[Start of section]

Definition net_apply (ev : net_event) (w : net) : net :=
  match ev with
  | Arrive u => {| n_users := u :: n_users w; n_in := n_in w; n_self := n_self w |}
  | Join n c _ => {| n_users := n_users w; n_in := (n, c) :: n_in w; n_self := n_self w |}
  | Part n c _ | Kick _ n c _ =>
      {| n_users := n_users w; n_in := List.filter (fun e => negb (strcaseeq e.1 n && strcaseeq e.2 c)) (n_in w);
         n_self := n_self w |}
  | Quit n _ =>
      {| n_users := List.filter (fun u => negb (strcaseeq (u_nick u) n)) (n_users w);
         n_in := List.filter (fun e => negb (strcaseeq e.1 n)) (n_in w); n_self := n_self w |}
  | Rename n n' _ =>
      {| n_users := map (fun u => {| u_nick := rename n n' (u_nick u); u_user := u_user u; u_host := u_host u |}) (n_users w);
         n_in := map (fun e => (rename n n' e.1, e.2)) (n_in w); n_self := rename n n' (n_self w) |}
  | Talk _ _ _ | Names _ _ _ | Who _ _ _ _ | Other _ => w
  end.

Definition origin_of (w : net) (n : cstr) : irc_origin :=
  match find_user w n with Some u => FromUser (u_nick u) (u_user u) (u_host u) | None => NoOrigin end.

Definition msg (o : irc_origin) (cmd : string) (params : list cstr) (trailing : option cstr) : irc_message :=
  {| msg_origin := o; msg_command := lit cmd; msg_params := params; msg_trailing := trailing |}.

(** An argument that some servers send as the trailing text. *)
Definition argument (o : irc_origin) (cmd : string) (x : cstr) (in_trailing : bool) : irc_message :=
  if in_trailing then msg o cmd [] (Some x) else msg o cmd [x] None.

[End of section]

> _Task to carry out_
All of the data above should be written out again word for word.

> _Task response_
Definition net_apply (ev : net_event) (w : net) : net :=
  match ev with
  | Arrive u => {| n_users := u :: n_users w; n_in := n_in w; n_self := n_self w |}
  | Join n c _ => {| n_users := n_users w; n_in := (n, c) :: n_in w; n_self := n_self w |}
  | Part n c _ | Kick _ n c _ =>
      {| n_users := n_users w; n_in := List.filter (fun e => negb (strcaseeq e.1 n && strcaseeq e.2 c)) (n_in w);
         n_self := n_self w |}
  | Quit n _ =>
      {| n_users := List.filter (fun u => negb (strcaseeq (u_nick u) n)) (n_users w);
         n_in := List.filter (fun e => negb (strcaseeq e.1 n)) (n_in w); n_self := n_self w |}
  | Rename n n' _ =>
      {| n_users := map (fun u => {| u_nick := rename n n' (u_nick u); u_user := u_user u; u_host := u_host u |}) (n_users w);
         n_in := map (fun e => (rename n n' e.1, e.2)) (n_in w); n_self := rename n n' (n_self w) |}
  | Talk _ _ _ | Names _ _ _ | Who _ _ _ _ | Other _ => w
  end.

Definition origin_of (w : net) (n : cstr) : irc_origin :=
  match find_user w n with Some u => FromUser (u_nick u) (u_user u) (u_host u) | None => NoOrigin end.

Definition msg (o : irc_origin) (cmd : string) (params : list cstr) (trailing : option cstr) : irc_message :=
  {| msg_origin := o; msg_command := lit cmd; msg_params := params; msg_trailing := trailing |}.

(** An argument that some servers send as the trailing text. *)
Definition argument (o : irc_origin) (cmd : string) (x : cstr) (in_trailing : bool) : irc_message :=
  if in_trailing then msg o cmd [] (Some x) else msg o cmd [x] None.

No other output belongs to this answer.